Aber ehe die beiden wieder in langatmige Diskussionen verfielen, blendete Joran sie einfach aus und beantwortete Sturmwinds Frage.
"Ringg ist..... war", verbesserte er sich, "mein Geliebter. Wir waren einige Zeit Gefährten, bis...... bis....." Er wusste nicht, wie er es Sturmwind erklären sollte, ohne den Jungen in das selbe Gefühlschaos zu stürzen, in dem er sich damals befand. Er schluckte hart, ehe er sich einen Ruck gab. Er war immer ehrlich gewesen, manchmal vielleicht ZU ehrlich, wie eben bei Sturmwind, aber er wollte ihn nicht belügen.
"...bis sich Ringg den Konventionen des Stammes beugen musste und eine Verbindung mit Rikka, der Tochter des Häuptlings, eingegangen ist. Von ihm habe ich auch diesen Karfunkelstein." Joran spielte gedankenverloren mit dem Stein, der an einem dünnen Lederband um seinen Hals hing. "Als Unterpfand unserer ewigen Liebe, hat er gesagt." Bitternis schwang in den Worten mit.
"Aber ich will dich nicht mit meinen Sorgen belasten, Rabenhaar, denn ich fühle, dass du eine große Last auf deiner Seele mit dir herumträgst." **Magst du mir davon erzählen? Oder reißt es frischverheilte Wunden wieder auf?** Joran wechselte bewusst zum Senden, denn diese Frage war ihm einfach zu intim, um sie laut auszusprechen.

Die Entschuldigung drang in Sturmwinds Gehörgänge. Plötzlich bereute er, dass er Joran seine Hand entzogen hatte, schließlich war es schön gewesen, irgendwie zumindest.
Neugierig lauschte er Jorans Erzählung. Er konnte sich nur vorstellen, was es hieß, wenn der Gefährte sich anders entschied und nur einen Stein zurückließ. Nur noch wage erinnerte er sich an die Reden seines Stammes, in dessen anderen Hälfte es auch ein männliches Paar gab. Er war damals noch zu klein gewesen um es zu verstehen. Er hatte als Kind nichts besonderes daran gefunden. Immerhin hatte auch sein Vater einen Freund, mit dem er viel Zeit verbrachte, doch nun verstand er plötzlich den kleinen, aber feinen Unterschied. Es gab Freunde, mit denen man seine Freizeit verbrachte und es gab die, mit denen man mehr als nur ein Essen teilte.
Mitten in seinen Überlegungen erklang das Senden, dass ihn schier auszufüllen schien. Joran schien wirklich interessiert zu sein, aber konnte er dem ja eigentlich Fremden vom Tod seiner Eltern erzählen?
Er suchte den Blick zu den grünen Augen und begann die Bilder der Flut zu senden. Er zeigte Joran, wie seine Eltern von den Wassermassen mitgerissen wurden, wie die kleinen Pfahlhütten zerstört wurden und wie er sich auf einen Baum rettete, nachdem ihm bewusst war, dass er nichts ausrichten konnte. Sturmwinds Körper zitterte merklich, als er Joran an seiner traurigen Erfahrung teilhaben ließ. Die Bilder verblassten...
Mit zu Fäusten geballten Händen saß Sturmwind da und sagte leise: "Das ist dreizehn Neumonde her. Ich wollte zu meinem Bruder, aber ich fand ihn nicht. Seit dem Tod meiner Eltern war ich allein, bis vorhin, als ich Feleya traf..."
Er senkte den Kopf, denn plötzlich brach die Trauer über ihm zusammen. Tränen rannen seine Wangen hinab. Das erste Mal seit jener Zeit weinte er wieder...
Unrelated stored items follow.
(** ** What an exchange has been through *)

(** The transaction after the statements [pre], if they all succeed. *)
Fixpoint exec_stmts (tx : list Z) (t : Transaction) (pre : list stmt) : option Transaction :=
  match pre with
  | [] => Some t
  | Remote op :: pre =>
      match Transaction_remote t (mkMessage tx op) with (t, Ok _) => exec_stmts tx t pre | _ => None end
  | Local e :: pre =>
      match Transaction_local t e with (t, Ok _) => exec_stmts tx t pre | _ => None end
  | _ :: pre => exec_stmts tx t pre
  end.

(** The messages the statements [pre] have waited for. *)
Definition awaited (pre : list stmt) : list Operation :=
  omap (fun s => match s with WaitFor op | WaitOrUncertain op => Some op | _ => None end) pre.

(** The operations of the messages for the transaction, in order. *)
Definition ops (tx : list Z) (l : list (list Z)) : list Operation :=
  omap (fun bytes => match Message_decode bytes with
                     | Ok m => if bool_decide (m_transaction m = tx) then Some (m_operation m) else None
                     | Err _ => None
                     end) l.

Definition no_query (l : list Operation) : list Operation := List.filter (fun o => negb (bool_decide (o = OpStatusQuery))) l.

(** What the control task files on an event: a message the bound phone wrote. *)
Definition files_message (y : Session) (e : bs_event) : list (list Z) :=
  match e, bs_answer y with
  | EvControl w, None =>
      match (if cw_accept w then cw_bytes w else None) with
      | Some bytes =>
          if (len bytes <=? MAX_CONTROL_BYTES) && bool_decide (protocol_peer_address (bs_backend y) = Some (cw_address w))
          then match StatusMessage_decode bytes with Ok _ => [] | Err _ => [bytes] end
          else []
      | None => []
      end
  | _, _ => []
  end.

(** Everything filed in a run. *)
Fixpoint heard (tx : list Z) (y : Session) (es : list bs_event) : list (list Z) :=
  match es with
  | [] => []
  | e :: es => files_message y e ++ heard tx (default y (bs_step tx y e)) es
  end.

Lemma ops_app tx l k : ops tx (l ++ k) = ops tx l ++ ops tx k.
Proof using. apply omap_app. Qed.

Lemma exec_app tx t pre post : exec_stmts tx t (pre ++ post) = t' ← exec_stmts tx t pre; exec_stmts tx t' post.
Proof using.
  revert t. induction pre as [| [] pre IH]; intros t; cbn; auto.
  - destruct (Transaction_remote _ _) as [t' [] ]; cbn; auto.
  - destruct (Transaction_local _ _) as [t' [] ]; cbn; auto.
Qed.

Lemma ops_cons tx bytes l :
  ops tx (bytes :: l) = match Message_decode bytes with
                        | Ok m => if bool_decide (m_transaction m = tx) then m_operation m :: ops tx l else ops tx l
                        | Err _ => ops tx l
                        end.
Proof using. unfold ops. cbn. destruct (Message_decode bytes) as [m |]; [| done]. by case_bool_decide. Qed.

Lemma take_first_ops tx inbox :
  match take_first tx inbox with
  | (Some bytes, rest) => exists op, Message_decode bytes = Ok (mkMessage tx op) /\ ops tx inbox = op :: ops tx rest
  | (None, _) => ops tx inbox = []
  end.
Proof using.
  induction inbox as [| bytes inbox IH]; [done |]. cbn [take_first]. rewrite ops_cons. unfold is_for.
  destruct (Message_decode bytes) as [[i op] | e] eqn:Ed; cbn.
  - case_bool_decide as Hi; [subst i; by exists op |]. destruct (take_first tx inbox) as [[] ?]; [| done].
    rewrite ops_cons, Ed. cbn. by rewrite bool_decide_false.
  - destruct (take_first tx inbox) as [[] ?]; [by rewrite ops_cons, Ed | done].
Qed.

Lemma take_protocol_ops tx b o b' :
  take_protocol tx b = (o, b') ->
  (exists inbox, b' = with_inbox inbox b) /\
  match o with
  | Some op => ops tx (protocol_inbox b) = op :: ops tx (protocol_inbox b')
  | None => b' = b /\ ops tx (protocol_inbox b) = []
  end.
Proof using.
  unfold take_protocol. pose proof (take_first_ops tx (protocol_inbox b)) as H.
  destruct (take_first tx (protocol_inbox b)) as [[bytes |] rest].
  - destruct H as (op & -> & Ho). intros [= <- <-]. split; [by eexists | done].
  - intros [= <- <-]. split; [exists (protocol_inbox b); by destruct b | done].
Qed.

Lemma control_write_files w b answer b' y :
  bs_backend y = b -> bs_answer y = None -> control_write w b = (answer, b') ->
  b' = with_inbox (protocol_inbox b ++ files_message y (EvControl w)) b /\
  (forall bytes, answer = Some bytes -> exists tx nonce state, transaction_id b = Some tx /\
     bytes = StatusMessage_encode (StatusMessage_response tx nonce state)).
Proof using.
  intros Hb Ha. unfold control_write, files_message. rewrite Hb, Ha.
  assert (Hsame : with_inbox (protocol_inbox b ++ []) b = b) by (rewrite app_nil_r; by destruct b).
  destruct (if cw_accept w then cw_bytes w else None) as [bytes |]; [| intros [= <- <-]; split; [by rewrite Hsame | done]].
  destruct (len bytes <=? MAX_CONTROL_BYTES); cbn; [| intros [= <- <-]; split; [by rewrite Hsame | done]].
  case_bool_decide as Hp; cbn; [| intros [= <- <-]; split; [by rewrite Hsame | done]].
  destruct (StatusMessage_decode bytes) as [query | e]; [| by intros [= <- <-]].
  destruct (s_state query); [intros [= <- <-]; split; [by rewrite Hsame | done] |].
  case_bool_decide as Ht; intros [= <- <-]; (split; [by rewrite Hsame | try done]).
  intros x [= <-]. by eexists _, _, _.
Qed.

Definition wait_stmt (critical : bool) (op : Operation) : stmt := if critical then WaitOrUncertain op else WaitFor op.

(** [pre] has been executed from the transaction [t0], with the messages [total] received. *)
Definition progress_to (tx : list Z) (t0 : Transaction) (total : list Operation) (b : BluerPairBackend) (pre : list stmt) : Prop :=
  protocol_transaction b = exec_stmts tx t0 pre /\ is_Some (exec_stmts tx t0 pre) /\
  exists consumed, total = consumed ++ ops tx (protocol_inbox b) /\ no_query consumed = awaited pre.

Definition stage_ok (tx : list Z) (t0 : Transaction) (total : list Operation) (b : BluerPairBackend) (st : Stage) : Prop :=
  match st with
  | Running code => exists pre, coordinate_v2_body = pre ++ code /\ progress_to tx t0 total b pre
  | Waiting wanted critical _ _ code =>
      exists pre, coordinate_v2_body = pre ++ wait_stmt critical wanted :: code /\ progress_to tx t0 total b pre
  | Finished (Ok _) => progress_to tx t0 total b coordinate_v2_body
  | Finished (Err _) => True
  | _ => False
  end.

Record exchange_inv (tx : list Z) (t0 : Transaction) (total : list Operation) (y : Session) : Prop := {
  x_id : transaction_id (bs_backend y) = Some tx;
  x_answer : forall bytes, bs_answer y = Some bytes -> exists nonce state, bytes = StatusMessage_encode (StatusMessage_response tx nonce state);
  x_stage : stage_ok tx t0 total (bs_backend y) (bs_stage y);
}.

Lemma progress_same tx t0 total b b' pre :
  protocol_transaction b' = protocol_transaction b -> protocol_inbox b' = protocol_inbox b ->
  progress_to tx t0 total b pre -> progress_to tx t0 total b' pre.
Proof using. unfold progress_to. by intros -> ->. Qed.

Lemma stage_ok_same tx t0 total b b' st :
  protocol_transaction b' = protocol_transaction b -> protocol_inbox b' = protocol_inbox b ->
  stage_ok tx t0 total b st -> stage_ok tx t0 total b' st.
Proof using.
  intros Ht Hi. destruct st as [| | | code | w c dl wk code | [] ]; cbn; try done; [| | by apply progress_same];
    intros (pre & Hb & Hp); exists pre; (split; [done | by eapply progress_same]).
Qed.

(** A message filed. *)
Lemma progress_filed tx t0 total b pre l :
  progress_to tx t0 total b pre -> progress_to tx t0 (total ++ ops tx l) (with_inbox (protocol_inbox b ++ l) b) pre.
Proof using.
  intros (Ht & Hs & consumed & -> & Hc). split; [done |]. split; [done |]. exists consumed. cbn [protocol_inbox with_inbox]. by rewrite ops_app, app_assoc.
Qed.

Lemma stage_ok_filed tx t0 total b st l :
  stage_ok tx t0 total b st -> stage_ok tx t0 (total ++ ops tx l) (with_inbox (protocol_inbox b ++ l) b) st.
Proof using.
  destruct st as [| | | code | w c dl wk code | [] ]; cbn; try done; [| | by apply progress_filed];
    intros (pre & Hb & Hp); exists pre; (split; [done | by apply progress_filed]).
Qed.

(** A statement that takes no message. *)
Lemma progress_stmt tx t0 total b b' pre s :
  progress_to tx t0 total b pre -> awaited [s] = [] -> protocol_inbox b' = protocol_inbox b ->
  (forall t, protocol_transaction b = Some t -> protocol_transaction b' = exec_stmts tx t [s] /\ is_Some (exec_stmts tx t [s])) ->
  progress_to tx t0 total b' (pre ++ [s]).
Proof using.
  intros (Ht & [t Hs] & consumed & Hl & Hc) Hw Hi Hx. rewrite Hs in Ht. destruct (Hx t Ht) as [Ht' Hs'].
  unfold progress_to. rewrite exec_app, Hs. cbn [mbind option_bind]. split; [done |]. split; [done |].
  exists consumed. rewrite Hi. split; [done |]. unfold awaited in *. by rewrite omap_app, Hc, Hw, app_nil_r.
Qed.

(** A message taken: a status query, or the one that is awaited. *)
Lemma progress_take tx t0 total b b' inbox op pre :
  progress_to tx t0 total b pre -> b' = with_inbox inbox b -> ops tx (protocol_inbox b) = op :: ops tx inbox ->
  if bool_decide (op = OpStatusQuery) then progress_to tx t0 total b' pre
  else forall critical, progress_to tx t0 total b' (pre ++ [wait_stmt critical op]).
Proof using.
  intros (Ht & Hs & consumed & Hl & Hc) -> Ho.
  assert (Hl' : total = (consumed ++ [op]) ++ ops tx inbox) by (by rewrite <- app_assoc, Hl, Ho).
  assert (Hq : no_query (consumed ++ [op]) = no_query consumed ++ (if bool_decide (op = OpStatusQuery) then [] else [op])).
  { unfold no_query. rewrite List.filter_app. cbn. by case_bool_decide. }
  case_bool_decide as Eq.
  - split; [done |]. split; [done |]. exists (consumed ++ [op]). split; [done |]. by rewrite Hq, app_nil_r.
  - intros critical. assert (Hx : exec_stmts tx t0 (pre ++ [wait_stmt critical op]) = exec_stmts tx t0 pre).
    { rewrite exec_app. destruct Hs as [t ->]. by destruct critical. }
    unfold progress_to. rewrite Hx. split; [done |]. split; [done |]. exists (consumed ++ [op]). split; [done |].
    unfold awaited in *. rewrite Hq, omap_app, Hc. by destruct critical.
Qed.

Lemma apply_local_keeps e b : protocol_inbox (apply_local e b).2 = protocol_inbox b /\ transaction_id (apply_local e b).2 = transaction_id b.
Proof using. unfold apply_local. destruct (protocol_transaction b); [| done]. by destruct (Transaction_local _ _). Qed.

Lemma apply_remote_keeps tx op b :
  protocol_inbox (apply_remote tx op b).2 = protocol_inbox b /\ transaction_id (apply_remote tx op b).2 = transaction_id b.
Proof using. unfold apply_remote. destruct (protocol_transaction b); [| done]. by destruct (Transaction_remote _ _). Qed.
Sturmwind fing seinen Blick wieder ein. Wie gebannt starrte er in die dunklen Seen. Dann brachen Bilder über ihn herein, die an Intensität und Gefühlsdichte kaum zu überbieten waren. Joran senkte keuchend den Blick, stütze sich nach vorne mit den Händen ab. Jetzt konnte er die Traurigkeit in Sturmwinds Blick verstehen - verstehen, warum der junge Elf so distanziert und irgendwie auch verschreckt reagiert hatte, als er ihm seine Gefühle gezeigt hatte. Dann hörte er Sturmwinds Worte und blickte wieder auf. Er sah, dass der Junge zitterte, überwältigt von seinen Gefühlen - und er sah auch die Tränen. Vorsichtig beugte er sich vor, hob mit zwei Fingern sachte Sturmwinds Kinn an, damit er ihm in die Augen blicken konnte. **Die Zeit der Einsamkeit ist nun vorbei. Wenn du magst, kannst du bei mir bleiben.** Mit dem Daumen wischte er eine Träne von Sturmwinds Wange. Einer inneren Eingebung folgend, küsste er ganz sanft die restlichen Tränen fort, dann nahm er ihn behutsam in den Arm.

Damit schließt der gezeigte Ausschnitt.